Court Opinion

ID: 9448188
Source: CourtListenerOpinion
Date Created: 2023-08-03 23:25:06.308321+00
Date Added: 2024-06-11T17:31:19.169593
License: Public Domain

Upon Petition for Rehearing
PER CURIAM.
The petitioners-appellees seek a rehearing on the ground that if judgment were entered in this case decreeing termination of the lease at the end of the primary term thereof, this would inevitably withdraw plaintiff’s land from the unit and therefore would affect the absent unit interest owners. In consequence of this premise petitioners assert that the result envisioned by us in our opinion would be altogether impossible. The reference here is to the sentence of the opinion: “If the decree ran against the lease itself only and in no manner purported to deal with the continued existence of the unitization agreement, then the operator under that unit agreement would in no manner be prevented from continuing to operate and extract oil and gas in the manner therein provided.”
It is true that our opinion did make reference to the primary term of the lease; but it was not within the contemplation of the court that if the trial court should grant the appellant relief respecting the lease that such a judgment would decree that the lease terminated at the end of the primary term. The complaint itself shows that forfeiture or cancellation of the lease could not be effected until after December 27, 1955, the date of the notice of default, copy of which is attached to the complaint. Paragraph VII of the complaint alleges that such notice was given pursuant to paragraph 9 of the lease. Paragraph 9 of the lease, which was attached to the complaint, reads in part as follows:
“The breach by Lessee of any obligation arising hereunder shall not work a forfeiture of this lease nor be grounds for cancellation thereof in whole or in part save as herein expressly provided. * * * Should Lessee default in any of the express terms and conditions of this lease, no forfeiture or cancellation thereof shall be declared, nor any steps or proceedings to effect a forfeiture or cancellation taken unless and until Lessor shall have first given Lessee written notice, specifying the time, nature and extent of such default, and Lessee has wholly failed for a period of ninety (90) days thereafter to remedy such default.”
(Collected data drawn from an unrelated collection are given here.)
(* ===== verification/DatalogCorrectness.v ===== *)
(** * Correctness of the Datalog engine

    The properties of the entry points [Engine::evaluate] and
    [Engine::evaluate_validated] of lib/oxdatalog/src/engine.rs, from the triple
    of the evaluation and the agreement of the controlled validation. *)
From stdpp Require Import gmap.
From S2P Require Import Prelude MachineInt RustStr BTree RdfModel RdfDisplay DatalogIr.
From S2P Require Import StateResult DatalogValidate DatalogStrataFacts DatalogValidateFacts.
From S2P Require Import DatalogControl DatalogStorage DatalogRules DatalogEngine.
From S2P Require Import DatalogControlFacts DatalogStorageFacts DatalogInternerFacts.
From S2P Require Import DatalogJoinFacts DatalogSpec DatalogDeriveFacts DatalogCommitFacts.
From S2P Require Import DatalogStratumFacts DatalogFixpointFacts.
From S2P Require Import DatalogEngineFacts.

Lemma validate_ok (program : Program) (limits : ValidationLimits) (p : ValidatedProgram) :
  len (program_atoms (p_rules program)) < 2 ^ 31 -> validate program limits = Ok p ->
  vp_rules p = sort_by r_id (p_rules program) /\ validated_ok p.
Proof.
  intros Hsize Hp. destruct program as [rules]. cbn [p_rules] in *. unfold validate in Hp.
  pose proof (validate_with_control_checks (fun u : unit => @Ok Empty_set unit u) limits rules Hsize tt I) as Hv.
  destruct (validate_with_control _ limits (mkProgram rules) tt) as [[q []]|[e|[]]]; simplify_eq. by destruct Hv as [_ (H1 & H2 & _)].
Qed.

Lemma fires_ext (M M' : Fact -> Prop) (r : Rule) (σ : Substitution) :
  (forall f, M f <-> M' f) -> fires M M r σ -> fires M' M' r σ.
Proof.
  intros H [H1 H2 H3]. split; [done|..].
  - intros a Ha. destruct (H2 a Ha) as (g & Hg & HM). exists g. split; [done|]. by apply H.
  - intros a Ha. destruct (H3 a Ha) as (g & Hg & HM). exists g. split; [done|]. by rewrite <- H.
Qed.

(** ** The memory limit

    Every part of the evaluation follows the one without the memory limit. *)

Section memory_limit.
  Context {P : DatalogParams} (env : Environment) (options : EvaluationOptions).
Abbreviation unlimited := (without_memory_limit options).
Abbreviation sim := (simulates options).

Lemma simulates_Interner_new (p : ValidatedProgram) (facts : list Fact) :
  sim (Interner_new env options p facts) (Interner_new env unlimited p facts).
Proof. unfold Interner_new, push_value. simulate. Qed.

Lemma simulates_find_label (it : Interner) (base : bytes) (suffix : Z) (count : nat) :
  sim (find_label env options it base suffix count) (find_label env unlimited it base suffix count).
Proof. revert suffix. induction count as [|count IH]; intros suffix; cbn [find_label]; simulate. Qed.
#[local] Hint Resolve simulates_Interner_new simulates_find_label : memory_limit.

Lemma simulates_generate_blank_node (it : Interner) (rule : RuleId) (g : BlankNodeGenerator) (b : Binding) :
  sim (generate_blank_node env options it rule g b) (generate_blank_node env unlimited it rule g b).
Proof. unfold generate_blank_node. simulate. Qed.
#[local] Hint Resolve simulates_generate_blank_node : memory_limit.

Lemma simulates_CandidateSet_insert (c : CandidateSet) (key : FactKey) (d : Derivation) :
  sim (CandidateSet_insert env options c key d) (CandidateSet_insert env unlimited c key d).
Proof. unfold CandidateSet_insert. simulate. Qed.
Lemma simulates_retain_new (c : CandidateSet) (all : RelationStore) :
  sim (retain_new env options c all) (retain_new env unlimited c all).
Proof. unfold retain_new. simulate. Qed.
Lemma simulates_join_body (dp : option nat) (all delta : RelationStore) (it : Interner) (position : nat)
  (body : list Atom) (states : list (gmap VarName Z * list FactKey)) (bytes : Z) :
  sim (join_body env options dp all delta it position body states bytes)
    (join_body env unlimited dp all delta it position body states bytes).
Proof.
  revert position states bytes. induction body as [|a body IH]; intros position states bytes; cbn [join_body];
    unfold join_state, join_tuple; simulate.
Qed.
Lemma simulates_absent (negative : list Atom) (b : Binding) (all : RelationStore) (it : Interner) (absent : list Fact) :
  sim (ground_absent_premises env options negative b all it absent)
    (ground_absent_premises env unlimited negative b all it absent).
Proof. revert absent. induction negative as [|a negative IH]; intros absent; cbn [ground_absent_premises]; simulate. Qed.
Lemma simulates_instantiate_head (rule : RuleId) (terms : list PatternTerm) (b : Binding) (it : Interner) :
  sim (instantiate_head env options rule terms b it) (instantiate_head env unlimited rule terms b it).
Proof.
  revert it. induction terms as [|t terms IH]; intros it; cbn [instantiate_head]; unfold instantiate_term; simulate.
Qed.
#[local] Hint Resolve simulates_CandidateSet_insert simulates_retain_new simulates_join_body simulates_absent
  simulates_instantiate_head : memory_limit.
(** ** Subjects, graph names and terms *)

Definition Node_encoded_into (n : RdfNamedOrBlankNode) (it : Interner) : option (InternedNamedOrBlankNode * Interner) :=
  match n with
  | NodeNamed n => r ← NamedNode_encoded_into n it; Some (INNamedNode r.1, r.2)
  | NodeBlank n => r ← BlankNode_encoded_into n it; Some (INBlankNode r.1, r.2)
  end.
Definition Node_encoded_from (n : RdfNamedOrBlankNode) (it : Interner) : option InternedNamedOrBlankNode :=
  match n with
  | NodeNamed n => INNamedNode <$> NamedNode_encoded_from n it
  | NodeBlank n => INBlankNode <$> BlankNode_encoded_from n it
  end.
Definition Node_decode_from (n : InternedNamedOrBlankNode) (it : Interner) : option RdfNamedOrBlankNode :=
  match n with
  | INNamedNode n => NodeNamed <$> NamedNode_decode_from n it
  | INBlankNode n => NodeBlank <$> BlankNode_decode_from n it
  end.

Definition GraphName_encoded_into (g : RdfGraphName) (it : Interner) : option (InternedGraphName * Interner) :=
  match g with
  | GraphDefault => Some (IGDefaultGraph, it)
  | GraphNamedNode n => r ← NamedNode_encoded_into n it; Some (IGNamedNode r.1, r.2)
  | GraphBlankNode n => r ← BlankNode_encoded_into n it; Some (IGBlankNode r.1, r.2)
  end.
Definition GraphName_encoded_from (g : RdfGraphName) (it : Interner) : option InternedGraphName :=
  match g with
  | GraphDefault => Some IGDefaultGraph
  | GraphNamedNode n => IGNamedNode <$> NamedNode_encoded_from n it
  | GraphBlankNode n => IGBlankNode <$> BlankNode_encoded_from n it
  end.
Definition GraphName_decode_from (g : InternedGraphName) (it : Interner) : option RdfGraphName :=
  match g with
  | IGDefaultGraph => Some GraphDefault
  | IGNamedNode n => GraphNamedNode <$> NamedNode_decode_from n it
  | IGBlankNode n => GraphBlankNode <$> BlankNode_decode_from n it
  end.

(** A triple is also recorded whole. *)
Fixpoint Term_encoded_into (t : RdfTerm) (it : Interner) : option (InternedTerm * Interner) :=
  match t with
  | TermNamedNode n => r ← NamedNode_encoded_into n it; Some (ITNamedNode r.1, r.2)
  | TermBlankNode n => r ← BlankNode_encoded_into n it; Some (ITBlankNode r.1, r.2)
  | TermLiteral l => r ← Literal_encoded_into l it; Some (ITLiteral r.1, r.2)
  | TermTriple s p o =>
      r ← Node_encoded_into s it; let '(subject, it) := r in
      r ← NamedNode_encoded_into p it; let '(predicate, it) := r in
      r ← Term_encoded_into o it; let '(object, it) := r in
      let interned := ITTriple subject predicate object in
      Some (interned, mkInterner (string_for_hash it) (string_for_blank_node_id it) (<[interned := (s, p, o)]> (triples it)))
  end.
Fixpoint Term_encoded_from (t : RdfTerm) (it : Interner) : option InternedTerm :=
  match t with
  | TermNamedNode n => ITNamedNode <$> NamedNode_encoded_from n it
  | TermBlankNode n => ITBlankNode <$> BlankNode_encoded_from n it
  | TermLiteral l => ITLiteral <$> Literal_encoded_from l it
  | TermTriple s p o =>
      subject ← Node_encoded_from s it;
      predicate ← NamedNode_encoded_from p it;
      object ← Term_encoded_from o it;
      let interned := ITTriple subject predicate object in
      match triples it !! interned with Some _ => Some interned | None => None end
  end.
Definition Term_decode_from (t : InternedTerm) (it : Interner) : option RdfTerm :=
  match t with
  | ITNamedNode n => TermNamedNode <$> NamedNode_decode_from n it
  | ITBlankNode n => TermBlankNode <$> BlankNode_decode_from n it
  | ITLiteral l => TermLiteral <$> Literal_decode_from l it
  | ITTriple _ _ _ => r ← triples it !! t; let '(s, p, o) := r in Some (TermTriple s p o)
  end.

End interner.
(* ===== verification/OxGraphView.v ===== *)
(** * Graph views and graphs

    lib/oxrdf/src/dataset.rs, [GraphView] and [GraphViewMut]: one graph of a
    dataset, seen as a set of triples, and lib/oxrdf/src/graph.rs: a graph is
    the default graph of a dataset.  A mutable view is the dataset it changes
    with the name of the graph. *)
From stdpp Require Import gmap.
From S2P Require Import Prelude MachineInt RustStr BTree RdfModel RdfDisplay OxInterning.
From S2P Require Import OxDataset.

Record GraphView : Set := mkGraphView { gv_dataset : Dataset; gv_graph_name : InternedGraphName }.

Section views.
  Context {P : InternerParams}.

Definition Dataset_graph (d : Dataset) (g : RdfGraphName) : GraphView :=
  mkGraphView d (default IG_impossible (GraphName_encoded_from g (interner d))).
Definition Dataset_graph_mut (d : Dataset) (g : RdfGraphName) : option GraphView :=
  r ← GraphName_encoded_into g (interner d);
  let '(g, it) := r in
  let d := set_interner d it in
  Some (mkGraphView (match g with IGDefaultGraph => d | _ => set_named_graphs d ({[g]} ∪ named_graphs d) end) g).

Definition decode_spo (it : Interner) (s : InternedNamedOrBlankNode) (p : Z) (o : InternedTerm) : option RdfTriple :=
  subject ← Node_decode_from s it;
  predicate ← NamedNode_decode_from p it;
  object ← Term_decode_from o it;
  Some (mkTriple subject predicate object).

(** ** Reading *)

Definition GraphView_is_present (v : GraphView) : bool :=
  match gv_graph_name v with
  | IGDefaultGraph => true
  | g => bool_decide (g ∈ named_graphs (gv_dataset v))
  end.

Definition GraphView_iter (v : GraphView) : option (list RdfTriple) :=
  let d := gv_dataset v in let g := gv_graph_name v in
  mapM (fun '(_, (s, (p, o))) => decode_spo (interner d) s p o)
    (btree_range (g, (IN_first, (Key_first, IT_first))) (IG_next g, (IN_first, (Key_first, IT_first))) (gspo d)).

Definition triples_for_interned_subject (v : GraphView) (subject : option InternedNamedOrBlankNode) : option (list RdfTriple) :=
  let s := default IN_impossible subject in
  let d := gv_dataset v in let g := gv_graph_name v in
  mapM (fun '(_, (s, (p, o))) => decode_spo (interner d) s p o)
    (btree_range (g, (s, (Key_first, IT_first))) (g, (IN_next s, (Key_first, IT_first))) (gspo d)).
Definition objects_for_interned_subject_predicate (v : GraphView) (subject : option InternedNamedOrBlankNode)
  (predicate : option Z) : option (list RdfTerm) :=
  let s := default IN_impossible subject in
  let p := default Key_impossible predicate in
  let d := gv_dataset v in let g := gv_graph_name v in
  mapM (fun '(_, (_, (_, o))) => Term_decode_from o (interner d))
    (btree_range (g, (s, (p, IT_first))) (g, (s, (Key_next p, IT_first))) (gspo d)).
Definition predicates_for_interned_subject_object (v : GraphView) (subject : option InternedNamedOrBlankNode)
  (object : option InternedTerm) : option (list RdfNamedNode) :=
  let s := default IN_impossible subject in
  let o := default IT_impossible object in
  let d := gv_dataset v in let g := gv_graph_name v in
  mapM (fun '(_, (_, (_, p))) => NamedNode_decode_from p (interner d))
    (btree_range (g, (o, (s, Key_first))) (g, (o, (IN_next s, Key_first))) (gosp d)).
Definition triples_for_interned_predicate (v : GraphView) (predicate : option Z) : option (list RdfTriple) :=
  let p := default Key_impossible predicate in
  let d := gv_dataset v in let g := gv_graph_name v in
  mapM (fun '(_, (p, (o, s))) => decode_spo (interner d) s p o)
    (btree_range (g, (p, (IT_first, IN_first))) (g, (Key_next p, (IT_first, IN_first))) (gpos d)).
Definition subjects_for_interned_predicate_object (v : GraphView) (predicate : option Z) (object : option InternedTerm)
  : option (list RdfNamedOrBlankNode) :=
  let p := default Key_impossible predicate in
  let o := default IT_impossible object in
  let d := gv_dataset v in let g := gv_graph_name v in
  mapM (fun '(_, (_, (_, s))) => Node_decode_from s (interner d))
    (btree_range (g, (p, (o, IN_first))) (g, (p, (IT_next o, IN_first))) (gpos d)).
Definition triples_for_interned_object (v : GraphView) (object : option InternedTerm) : option (list RdfTriple) :=
  let o := default IT_impossible object in
  let d := gv_dataset v in let g := gv_graph_name v in
  mapM (fun '(_, (o, (s, p))) => decode_spo (interner d) s p o)
    (btree_range (g, (o, (IN_first, Key_first))) (g, (IT_next o, (IN_first, Key_first))) (gosp d)).

Definition triples_for_subject (v : GraphView) (s : RdfNamedOrBlankNode) : option (list RdfTriple) :=
  triples_for_interned_subject v (Node_encoded_from s (interner (gv_dataset v))).
Definition objects_for_subject_predicate (v : GraphView) (s : RdfNamedOrBlankNode) (p : RdfNamedNode) : option (list RdfTerm) :=
  objects_for_interned_subject_predicate v (Node_encoded_from s (interner (gv_dataset v)))
    (NamedNode_encoded_from p (interner (gv_dataset v))).
Definition object_for_subject_predicate (v : GraphView) (s : RdfNamedOrBlankNode) (p : RdfNamedNode) : option (option RdfTerm) :=
  head <$> objects_for_subject_predicate v s p.
Definition predicates_for_subject_object (v : GraphView) (s : RdfNamedOrBlankNode) (o : RdfTerm) : option (list RdfNamedNode) :=
  predicates_for_interned_subject_object v (Node_encoded_from s (interner (gv_dataset v)))
    (Term_encoded_from o (interner (gv_dataset v))).
Definition triples_for_predicate (v : GraphView) (p : RdfNamedNode) : option (list RdfTriple) :=
  triples_for_interned_predicate v (NamedNode_encoded_from p (interner (gv_dataset v))).
Definition subjects_for_predicate_object (v : GraphView) (p : RdfNamedNode) (o : RdfTerm) : option (list RdfNamedOrBlankNode) :=
  subjects_for_interned_predicate_object v (NamedNode_encoded_from p (interner (gv_dataset v)))
    (Term_encoded_from o (interner (gv_dataset v))).
Definition subject_for_predicate_object (v : GraphView) (p : RdfNamedNode) (o : RdfTerm) : option (option RdfNamedOrBlankNode) :=
  head <$> subjects_for_predicate_object v p o.
Definition triples_for_object (v : GraphView) (o : RdfTerm) : option (list RdfTriple) :=
  triples_for_interned_object v (Term_encoded_from o (interner (gv_dataset v))).

Definition encoded_triple (v : GraphView) (t : RdfTriple) : option (InternedNamedOrBlankNode * (Z * InternedTerm)) :=
  let it := interner (gv_dataset v) in
  s ← Node_encoded_from (t_subject t) it;
  p ← NamedNode_encoded_from (t_predicate t) it;
  o ← Term_encoded_from (t_object t) it;
  Some (s, (p, o)).
Definition GraphView_contains (v : GraphView) (t : RdfTriple) : bool :=
  match encoded_triple v t with
  | Some spo => bool_decide ((gv_graph_name v, spo) ∈ gspo (gv_dataset v))
  | None => false
  end.
Definition GraphView_len (v : GraphView) : option Z := (fun l => Z.of_nat (length l)) <$> GraphView_iter v.
Definition GraphView_is_empty (v : GraphView) : option bool :=
  (fun l => match l with [] => true | _ => false end) <$> GraphView_iter v.

Definition triples_for_pattern (v : GraphView) (subject : option RdfNamedOrBlankNode) (predicate : option RdfNamedNode)
  (object : option RdfTerm) : option (list RdfTriple) :=
  match subject, predicate, object with
  | Some s, Some p, Some o =>
      let t := mkTriple s p o in Some (if GraphView_contains v t then [t] else [])
  | Some s, Some p, None => map (fun o => mkTriple s p o) <$> objects_for_subject_predicate v s p
  | Some s, None, Some o => map (fun p => mkTriple s p o) <$> predicates_for_subject_object v s o
  | Some s, None, None => triples_for_subject v s
  | None, Some p, Some o => map (fun s => mkTriple s p o) <$> subjects_for_predicate_object v p o
  | None, Some p, None => triples_for_predicate v p
  | None, None, Some o => triples_for_object v o
  | None, None, None => GraphView_iter v
  end.

(** [Display] of a view, and of a mutable one. *)
Definition GraphView_to_string (v : GraphView) : option bytes :=
  triples ← GraphView_iter v; Some (triples ≫= fun t => Triple_to_string t ++ str " ." ++ [byte_of_Z 10]).
Definition GraphViewMut_to_string (v : GraphView) : option bytes :=
  triples ← GraphView_iter v; Some (triples ≫= fun t => Triple_to_string t ++ [byte_of_Z 10]).

(** ** Writing *)

Definition encode_triple (t : RdfTriple) (it : Interner)
  : option (InternedNamedOrBlankNode * (Z * InternedTerm) * Interner) :=
  r ← Node_encoded_into (t_subject t) it; let '(s, it) := r in
  r ← NamedNode_encoded_into (t_predicate t) it; let '(p, it) := r in
  r ← Term_encoded_into (t_object t) it; let '(o, it) := r in
  Some ((s, (p, o)), it).
Definition GraphViewMut_insert (v : GraphView) (t : RdfTriple) : option (GraphView * bool) :=
  r ← encode_triple t (interner (gv_dataset v));
  let '((s, (p, o)), it) := r in
  let '(d, new) := insert_encoded (set_interner (gv_dataset v) it) (s, (p, (o, gv_graph_name v))) in
  Some (mkGraphView d (gv_graph_name v), new).
Definition GraphViewMut_remove (v : GraphView) (t : RdfTriple) : GraphView * bool :=
  match encoded_triple v t with
  | Some (s, (p, o)) =>
      let '(d, found) := remove_encoded (gv_dataset v) (s, (p, (o, gv_graph_name v))) in
      (mkGraphView d (gv_graph_name v), found)
  | None => (v, false)
  end.
Definition GraphViewMut_clear (v : GraphView) : GraphView :=
  mkGraphView (clear_encoded_graph (gv_dataset v) (gv_graph_name v)) (gv_graph_name v).
Fixpoint GraphViewMut_extend (v : GraphView) (ts : list RdfTriple) : option GraphView :=
  match ts with
  | [] => Some v
  | t :: ts => r ← GraphViewMut_insert v t; GraphViewMut_extend r.1 ts
  end.

(** ** Graphs *)

Definition Graph_new : Dataset := Dataset_new.
Definition Graph_graph (d : Dataset) : GraphView := Dataset_graph d GraphDefault.
Definition Graph_graph_mut (d : Dataset) : option GraphView := Dataset_graph_mut d GraphDefault.
Definition Graph_iter (d : Dataset) : option (list RdfTriple) := GraphView_iter (Graph_graph d).
Definition Graph_contains (d : Dataset) (t : RdfTriple) : bool := GraphView_contains (Graph_graph d) t.
Definition Graph_len (d : Dataset) : Z := Dataset_len d.
Definition Graph_is_empty (d : Dataset) : bool := Dataset_is_empty d.
Definition Graph_insert (d : Dataset) (t : RdfTriple) : option (Dataset * bool) :=
  v ← Graph_graph_mut d; r ← GraphViewMut_insert v t; Some (gv_dataset r.1, r.2).
Definition Graph_remove (d : Dataset) (t : RdfTriple) : option (Dataset * bool) :=
  v ← Graph_graph_mut d; let r := GraphViewMut_remove v t in Some (gv_dataset r.1, r.2).
Definition Graph_clear (d : Dataset) : Dataset := Dataset_clear d.
Definition Graph_extend (d : Dataset) (ts : list RdfTriple) : option Dataset :=
  v ← Graph_graph_mut d; gv_dataset <$> GraphViewMut_extend v ts.
Definition Graph_from_iter (ts : list RdfTriple) : option Dataset := Graph_extend Graph_new ts.
Definition Graph_to_string (d : Dataset) : option bytes := GraphView_to_string (Graph_graph d).

End views.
Perhaps our opinion was at fault in not expressly quoting this provision or noting the date of the notice; but it seems to us to be clear that on the date when the unit operating agreement became effective, October 1, 1938, the lease was still in effect and even after the giving of the notice the lessee could have remedied any default and kept the lease *898in continuing effect. This means that the authority to enter into the unit operating agreement recited in paragraph 11 of the lease was an authority still in existence on October 1, 1938. If as a part of a working agreement between A and B, A authorizes B to bind him to another contract with C, and B does so, the contract between A and C is not itself terminated by a rescission, cancellation or forfeiture of the original agreement between A and B providing that agreement was still in effect and the authority not terminated at the time that the contract with C was executed.
The petition for rehearing is denied.